DATA SHOWN:
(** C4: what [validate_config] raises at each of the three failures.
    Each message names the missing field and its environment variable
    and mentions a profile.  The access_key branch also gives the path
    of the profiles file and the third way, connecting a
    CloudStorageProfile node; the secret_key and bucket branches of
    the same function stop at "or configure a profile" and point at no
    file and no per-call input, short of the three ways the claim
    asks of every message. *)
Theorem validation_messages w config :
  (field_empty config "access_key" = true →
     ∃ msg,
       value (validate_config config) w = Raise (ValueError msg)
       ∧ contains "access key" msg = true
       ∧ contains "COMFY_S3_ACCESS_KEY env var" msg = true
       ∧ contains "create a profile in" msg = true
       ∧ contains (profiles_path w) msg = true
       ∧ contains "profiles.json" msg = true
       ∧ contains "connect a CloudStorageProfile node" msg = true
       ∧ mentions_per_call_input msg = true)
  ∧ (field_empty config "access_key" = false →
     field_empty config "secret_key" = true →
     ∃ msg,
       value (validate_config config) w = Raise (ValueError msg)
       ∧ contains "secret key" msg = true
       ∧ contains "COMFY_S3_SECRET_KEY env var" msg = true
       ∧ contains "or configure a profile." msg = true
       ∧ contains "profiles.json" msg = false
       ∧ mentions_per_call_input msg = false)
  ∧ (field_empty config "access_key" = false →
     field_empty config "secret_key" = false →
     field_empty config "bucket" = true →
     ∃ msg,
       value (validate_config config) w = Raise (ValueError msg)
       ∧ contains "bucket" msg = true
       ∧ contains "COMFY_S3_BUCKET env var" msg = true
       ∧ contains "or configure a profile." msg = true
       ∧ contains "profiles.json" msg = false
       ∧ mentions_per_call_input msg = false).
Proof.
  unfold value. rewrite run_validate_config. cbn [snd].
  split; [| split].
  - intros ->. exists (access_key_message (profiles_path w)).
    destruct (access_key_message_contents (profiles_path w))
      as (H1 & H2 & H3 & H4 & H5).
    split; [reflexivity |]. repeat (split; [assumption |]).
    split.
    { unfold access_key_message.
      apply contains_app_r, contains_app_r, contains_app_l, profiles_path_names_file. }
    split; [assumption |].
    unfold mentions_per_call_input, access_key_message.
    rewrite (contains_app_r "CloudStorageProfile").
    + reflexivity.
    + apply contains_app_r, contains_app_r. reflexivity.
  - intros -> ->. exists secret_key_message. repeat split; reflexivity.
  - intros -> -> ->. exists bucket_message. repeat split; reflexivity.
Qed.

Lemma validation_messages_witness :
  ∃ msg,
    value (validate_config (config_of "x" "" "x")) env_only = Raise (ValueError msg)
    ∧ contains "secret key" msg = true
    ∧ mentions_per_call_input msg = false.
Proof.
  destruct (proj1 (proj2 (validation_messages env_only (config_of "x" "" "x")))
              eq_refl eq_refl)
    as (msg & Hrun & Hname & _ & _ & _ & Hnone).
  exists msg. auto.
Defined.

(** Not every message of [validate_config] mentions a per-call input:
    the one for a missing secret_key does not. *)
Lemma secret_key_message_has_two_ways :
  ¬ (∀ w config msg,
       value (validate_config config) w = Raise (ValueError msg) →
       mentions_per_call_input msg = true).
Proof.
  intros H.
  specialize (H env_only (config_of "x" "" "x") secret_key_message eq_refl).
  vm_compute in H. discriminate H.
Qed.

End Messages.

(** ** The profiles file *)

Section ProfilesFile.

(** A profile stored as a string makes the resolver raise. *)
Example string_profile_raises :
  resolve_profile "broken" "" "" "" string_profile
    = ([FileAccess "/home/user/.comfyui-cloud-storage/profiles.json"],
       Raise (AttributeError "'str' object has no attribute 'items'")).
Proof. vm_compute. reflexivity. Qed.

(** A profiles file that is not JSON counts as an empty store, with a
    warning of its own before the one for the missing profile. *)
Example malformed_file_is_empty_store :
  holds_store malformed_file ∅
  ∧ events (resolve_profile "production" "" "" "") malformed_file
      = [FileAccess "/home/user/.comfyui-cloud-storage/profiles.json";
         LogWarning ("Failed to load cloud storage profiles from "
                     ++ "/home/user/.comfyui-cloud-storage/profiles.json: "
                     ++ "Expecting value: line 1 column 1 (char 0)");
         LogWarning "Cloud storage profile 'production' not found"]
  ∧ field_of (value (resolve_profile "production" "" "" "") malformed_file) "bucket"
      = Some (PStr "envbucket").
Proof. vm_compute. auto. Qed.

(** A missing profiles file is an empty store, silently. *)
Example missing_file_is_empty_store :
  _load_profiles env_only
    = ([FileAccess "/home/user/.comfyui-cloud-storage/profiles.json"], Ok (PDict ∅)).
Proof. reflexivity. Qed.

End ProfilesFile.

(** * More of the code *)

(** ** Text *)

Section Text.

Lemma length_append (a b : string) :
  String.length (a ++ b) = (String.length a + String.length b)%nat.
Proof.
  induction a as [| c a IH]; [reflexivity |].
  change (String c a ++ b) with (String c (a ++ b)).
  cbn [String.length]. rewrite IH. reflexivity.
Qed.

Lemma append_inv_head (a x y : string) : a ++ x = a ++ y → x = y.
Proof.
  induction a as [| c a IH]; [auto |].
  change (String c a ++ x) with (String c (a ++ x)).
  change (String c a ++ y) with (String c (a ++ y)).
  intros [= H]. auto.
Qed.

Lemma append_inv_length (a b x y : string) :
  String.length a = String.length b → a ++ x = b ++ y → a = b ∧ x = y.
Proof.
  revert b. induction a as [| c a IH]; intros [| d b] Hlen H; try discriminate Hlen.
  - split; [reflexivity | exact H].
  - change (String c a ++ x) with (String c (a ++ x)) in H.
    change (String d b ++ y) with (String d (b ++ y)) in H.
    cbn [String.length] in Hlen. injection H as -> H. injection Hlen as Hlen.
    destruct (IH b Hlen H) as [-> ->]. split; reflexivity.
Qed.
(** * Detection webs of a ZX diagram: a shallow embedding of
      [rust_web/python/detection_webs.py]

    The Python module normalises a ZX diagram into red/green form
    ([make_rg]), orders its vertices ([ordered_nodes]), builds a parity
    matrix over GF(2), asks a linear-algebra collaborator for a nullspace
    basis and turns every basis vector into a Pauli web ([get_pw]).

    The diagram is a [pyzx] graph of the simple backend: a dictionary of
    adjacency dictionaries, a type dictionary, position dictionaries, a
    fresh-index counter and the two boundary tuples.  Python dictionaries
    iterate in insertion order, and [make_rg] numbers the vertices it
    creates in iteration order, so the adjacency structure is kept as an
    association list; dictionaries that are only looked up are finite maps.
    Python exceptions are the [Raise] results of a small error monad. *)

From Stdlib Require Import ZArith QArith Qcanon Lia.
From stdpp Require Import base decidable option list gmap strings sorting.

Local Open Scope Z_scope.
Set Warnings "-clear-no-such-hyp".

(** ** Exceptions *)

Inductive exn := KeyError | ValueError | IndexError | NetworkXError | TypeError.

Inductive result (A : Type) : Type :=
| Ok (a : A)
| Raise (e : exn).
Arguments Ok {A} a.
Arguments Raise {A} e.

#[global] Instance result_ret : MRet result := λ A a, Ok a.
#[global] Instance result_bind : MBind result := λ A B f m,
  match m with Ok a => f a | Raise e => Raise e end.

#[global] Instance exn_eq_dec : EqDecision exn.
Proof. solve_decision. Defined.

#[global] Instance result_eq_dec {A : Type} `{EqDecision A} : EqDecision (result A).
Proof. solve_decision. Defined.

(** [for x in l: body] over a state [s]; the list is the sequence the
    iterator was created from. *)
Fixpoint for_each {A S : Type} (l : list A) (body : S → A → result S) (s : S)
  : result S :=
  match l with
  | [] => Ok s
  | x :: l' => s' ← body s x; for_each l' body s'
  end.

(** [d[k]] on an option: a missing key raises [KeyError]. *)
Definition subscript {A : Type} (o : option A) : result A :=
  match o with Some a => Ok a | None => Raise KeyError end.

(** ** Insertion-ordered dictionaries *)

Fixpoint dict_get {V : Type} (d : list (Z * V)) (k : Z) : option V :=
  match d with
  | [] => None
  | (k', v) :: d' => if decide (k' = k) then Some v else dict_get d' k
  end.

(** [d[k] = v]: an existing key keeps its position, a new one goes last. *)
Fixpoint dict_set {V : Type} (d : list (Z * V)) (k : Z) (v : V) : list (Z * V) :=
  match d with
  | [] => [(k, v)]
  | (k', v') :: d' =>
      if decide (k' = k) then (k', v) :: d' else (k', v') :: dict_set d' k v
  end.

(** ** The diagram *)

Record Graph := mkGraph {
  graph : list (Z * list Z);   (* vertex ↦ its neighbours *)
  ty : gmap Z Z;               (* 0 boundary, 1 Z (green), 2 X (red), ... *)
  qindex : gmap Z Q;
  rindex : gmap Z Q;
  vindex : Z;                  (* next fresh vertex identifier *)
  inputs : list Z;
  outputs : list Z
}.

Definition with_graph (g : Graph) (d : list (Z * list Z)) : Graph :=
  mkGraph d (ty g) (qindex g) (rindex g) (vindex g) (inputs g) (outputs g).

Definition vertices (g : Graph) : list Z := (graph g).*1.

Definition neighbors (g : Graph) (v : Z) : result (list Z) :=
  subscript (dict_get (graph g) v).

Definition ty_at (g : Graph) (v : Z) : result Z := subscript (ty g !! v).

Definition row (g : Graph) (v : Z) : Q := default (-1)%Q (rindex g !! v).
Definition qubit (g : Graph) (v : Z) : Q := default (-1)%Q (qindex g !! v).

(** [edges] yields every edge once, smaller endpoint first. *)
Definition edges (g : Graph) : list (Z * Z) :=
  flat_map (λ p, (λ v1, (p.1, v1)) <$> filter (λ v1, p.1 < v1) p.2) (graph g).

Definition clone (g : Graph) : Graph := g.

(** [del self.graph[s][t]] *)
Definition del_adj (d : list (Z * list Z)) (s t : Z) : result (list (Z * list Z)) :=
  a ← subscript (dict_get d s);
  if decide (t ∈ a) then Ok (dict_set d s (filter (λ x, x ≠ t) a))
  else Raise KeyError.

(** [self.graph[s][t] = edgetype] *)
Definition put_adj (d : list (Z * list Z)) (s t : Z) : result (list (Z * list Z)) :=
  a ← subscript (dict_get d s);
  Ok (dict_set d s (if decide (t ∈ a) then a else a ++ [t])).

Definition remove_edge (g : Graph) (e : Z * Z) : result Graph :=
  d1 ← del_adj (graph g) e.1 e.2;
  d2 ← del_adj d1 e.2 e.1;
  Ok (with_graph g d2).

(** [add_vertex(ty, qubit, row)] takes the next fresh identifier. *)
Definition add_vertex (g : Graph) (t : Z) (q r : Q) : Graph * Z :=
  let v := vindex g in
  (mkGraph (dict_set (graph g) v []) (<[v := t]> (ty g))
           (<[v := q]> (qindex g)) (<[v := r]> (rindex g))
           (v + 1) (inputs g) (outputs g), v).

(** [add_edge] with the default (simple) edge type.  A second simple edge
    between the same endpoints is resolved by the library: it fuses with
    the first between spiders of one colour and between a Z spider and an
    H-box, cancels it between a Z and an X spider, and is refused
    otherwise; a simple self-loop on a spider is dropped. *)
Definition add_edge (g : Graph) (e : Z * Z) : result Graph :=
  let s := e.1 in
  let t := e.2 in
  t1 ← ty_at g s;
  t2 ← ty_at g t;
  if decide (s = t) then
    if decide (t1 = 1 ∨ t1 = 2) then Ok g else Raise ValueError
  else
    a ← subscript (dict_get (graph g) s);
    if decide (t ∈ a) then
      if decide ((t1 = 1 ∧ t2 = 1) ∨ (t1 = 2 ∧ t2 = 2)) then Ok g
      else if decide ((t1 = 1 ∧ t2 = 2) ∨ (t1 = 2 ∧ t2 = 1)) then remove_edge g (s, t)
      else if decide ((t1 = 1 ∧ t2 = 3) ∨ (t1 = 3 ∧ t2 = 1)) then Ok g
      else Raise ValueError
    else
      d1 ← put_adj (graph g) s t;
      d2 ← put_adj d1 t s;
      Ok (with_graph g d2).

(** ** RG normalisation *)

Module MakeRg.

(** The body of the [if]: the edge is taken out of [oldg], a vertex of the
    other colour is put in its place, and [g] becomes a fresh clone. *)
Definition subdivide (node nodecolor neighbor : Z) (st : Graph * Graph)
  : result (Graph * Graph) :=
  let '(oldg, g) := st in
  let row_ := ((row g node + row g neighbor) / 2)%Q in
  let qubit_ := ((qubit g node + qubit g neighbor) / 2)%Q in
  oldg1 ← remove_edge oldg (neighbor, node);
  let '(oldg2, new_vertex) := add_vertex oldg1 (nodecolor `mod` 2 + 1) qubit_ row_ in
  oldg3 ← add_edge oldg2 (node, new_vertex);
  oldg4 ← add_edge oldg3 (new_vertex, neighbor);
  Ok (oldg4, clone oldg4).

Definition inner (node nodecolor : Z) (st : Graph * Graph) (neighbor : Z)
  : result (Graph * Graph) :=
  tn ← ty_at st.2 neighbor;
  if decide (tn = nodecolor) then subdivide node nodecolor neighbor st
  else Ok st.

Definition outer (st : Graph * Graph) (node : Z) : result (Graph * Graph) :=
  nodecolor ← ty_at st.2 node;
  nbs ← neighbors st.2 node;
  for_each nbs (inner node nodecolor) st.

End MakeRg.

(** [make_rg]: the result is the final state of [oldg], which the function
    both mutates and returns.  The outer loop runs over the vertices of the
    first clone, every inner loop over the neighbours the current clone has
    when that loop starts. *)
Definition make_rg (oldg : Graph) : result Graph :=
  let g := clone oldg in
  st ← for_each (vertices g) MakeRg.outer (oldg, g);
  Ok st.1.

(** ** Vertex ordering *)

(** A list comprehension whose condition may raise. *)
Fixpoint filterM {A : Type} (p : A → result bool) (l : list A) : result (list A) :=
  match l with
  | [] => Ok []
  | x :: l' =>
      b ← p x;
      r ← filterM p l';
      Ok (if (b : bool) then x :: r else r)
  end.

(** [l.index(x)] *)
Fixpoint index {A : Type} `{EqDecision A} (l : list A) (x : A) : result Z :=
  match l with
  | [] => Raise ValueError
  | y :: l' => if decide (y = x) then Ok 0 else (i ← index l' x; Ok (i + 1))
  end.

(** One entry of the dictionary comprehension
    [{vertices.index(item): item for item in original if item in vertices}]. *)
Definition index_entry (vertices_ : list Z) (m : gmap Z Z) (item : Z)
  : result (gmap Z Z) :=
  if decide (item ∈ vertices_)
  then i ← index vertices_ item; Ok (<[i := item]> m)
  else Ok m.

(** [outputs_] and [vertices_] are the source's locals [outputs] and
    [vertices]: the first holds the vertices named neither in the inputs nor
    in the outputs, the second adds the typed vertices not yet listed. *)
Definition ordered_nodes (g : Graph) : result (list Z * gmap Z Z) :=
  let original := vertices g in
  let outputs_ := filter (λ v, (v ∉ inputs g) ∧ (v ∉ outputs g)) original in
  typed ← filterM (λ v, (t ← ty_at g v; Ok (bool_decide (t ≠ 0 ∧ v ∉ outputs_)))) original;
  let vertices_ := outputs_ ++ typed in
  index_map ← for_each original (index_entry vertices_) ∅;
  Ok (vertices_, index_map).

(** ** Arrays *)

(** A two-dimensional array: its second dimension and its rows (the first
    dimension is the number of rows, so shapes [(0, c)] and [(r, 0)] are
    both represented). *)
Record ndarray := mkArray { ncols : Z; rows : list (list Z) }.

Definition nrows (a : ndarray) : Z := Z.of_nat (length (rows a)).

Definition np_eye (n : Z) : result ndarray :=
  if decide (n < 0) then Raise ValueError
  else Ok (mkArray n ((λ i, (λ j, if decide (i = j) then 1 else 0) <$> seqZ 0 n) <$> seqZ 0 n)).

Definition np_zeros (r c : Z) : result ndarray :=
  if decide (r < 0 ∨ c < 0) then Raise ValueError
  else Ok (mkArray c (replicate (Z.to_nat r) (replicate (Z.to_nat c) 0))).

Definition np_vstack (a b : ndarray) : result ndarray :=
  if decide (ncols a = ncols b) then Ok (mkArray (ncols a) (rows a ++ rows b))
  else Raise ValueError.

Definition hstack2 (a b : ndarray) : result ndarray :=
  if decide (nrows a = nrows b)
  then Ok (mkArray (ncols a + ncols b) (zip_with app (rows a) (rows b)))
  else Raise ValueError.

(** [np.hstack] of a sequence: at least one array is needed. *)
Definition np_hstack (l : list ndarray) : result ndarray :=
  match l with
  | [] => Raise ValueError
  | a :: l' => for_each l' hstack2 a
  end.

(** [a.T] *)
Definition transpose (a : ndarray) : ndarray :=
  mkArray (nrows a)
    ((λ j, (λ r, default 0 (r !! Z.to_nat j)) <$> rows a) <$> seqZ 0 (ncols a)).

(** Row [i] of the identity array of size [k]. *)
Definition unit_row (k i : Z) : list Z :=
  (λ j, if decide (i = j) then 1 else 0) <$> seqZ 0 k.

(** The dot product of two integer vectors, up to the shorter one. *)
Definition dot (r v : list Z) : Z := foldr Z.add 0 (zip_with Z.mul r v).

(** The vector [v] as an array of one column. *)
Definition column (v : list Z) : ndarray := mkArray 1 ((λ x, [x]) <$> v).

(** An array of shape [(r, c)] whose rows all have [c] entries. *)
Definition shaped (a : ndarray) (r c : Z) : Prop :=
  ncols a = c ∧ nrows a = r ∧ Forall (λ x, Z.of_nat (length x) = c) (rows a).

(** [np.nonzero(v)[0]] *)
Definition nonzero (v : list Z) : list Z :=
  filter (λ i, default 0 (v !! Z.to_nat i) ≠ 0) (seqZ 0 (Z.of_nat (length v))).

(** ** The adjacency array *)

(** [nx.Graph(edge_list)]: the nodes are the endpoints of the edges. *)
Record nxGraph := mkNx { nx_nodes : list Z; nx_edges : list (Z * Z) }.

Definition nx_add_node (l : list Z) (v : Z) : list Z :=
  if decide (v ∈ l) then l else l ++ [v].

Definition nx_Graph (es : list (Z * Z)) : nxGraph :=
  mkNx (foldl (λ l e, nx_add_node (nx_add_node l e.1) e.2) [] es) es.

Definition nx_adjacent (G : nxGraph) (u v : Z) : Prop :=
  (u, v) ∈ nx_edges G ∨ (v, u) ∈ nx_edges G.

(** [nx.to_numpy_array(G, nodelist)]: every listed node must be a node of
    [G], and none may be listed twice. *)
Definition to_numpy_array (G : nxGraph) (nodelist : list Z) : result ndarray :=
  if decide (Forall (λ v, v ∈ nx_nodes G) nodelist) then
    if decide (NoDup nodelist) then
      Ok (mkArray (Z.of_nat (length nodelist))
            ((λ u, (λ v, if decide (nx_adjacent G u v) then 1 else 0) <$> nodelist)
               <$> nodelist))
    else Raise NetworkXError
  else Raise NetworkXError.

WHAT TO DO:
Return, unchanged, the run of lines above that opens with the line containing "Definition np_vstack (a" and closes with the line containing "(** The dot". Include both.

SOLUTION TO THE PROBLEM:
Definition np_vstack (a b : ndarray) : result ndarray :=
  if decide (ncols a = ncols b) then Ok (mkArray (ncols a) (rows a ++ rows b))
  else Raise ValueError.

Definition hstack2 (a b : ndarray) : result ndarray :=
  if decide (nrows a = nrows b)
  then Ok (mkArray (ncols a + ncols b) (zip_with app (rows a) (rows b)))
  else Raise ValueError.

(** [np.hstack] of a sequence: at least one array is needed. *)
Definition np_hstack (l : list ndarray) : result ndarray :=
  match l with
  | [] => Raise ValueError
  | a :: l' => for_each l' hstack2 a
  end.

(** [a.T] *)
Definition transpose (a : ndarray) : ndarray :=
  mkArray (nrows a)
    ((λ j, (λ r, default 0 (r !! Z.to_nat j)) <$> rows a) <$> seqZ 0 (ncols a)).

(** Row [i] of the identity array of size [k]. *)
Definition unit_row (k i : Z) : list Z :=
  (λ j, if decide (i = j) then 1 else 0) <$> seqZ 0 k.

(** The dot product of two integer vectors, up to the shorter one. *)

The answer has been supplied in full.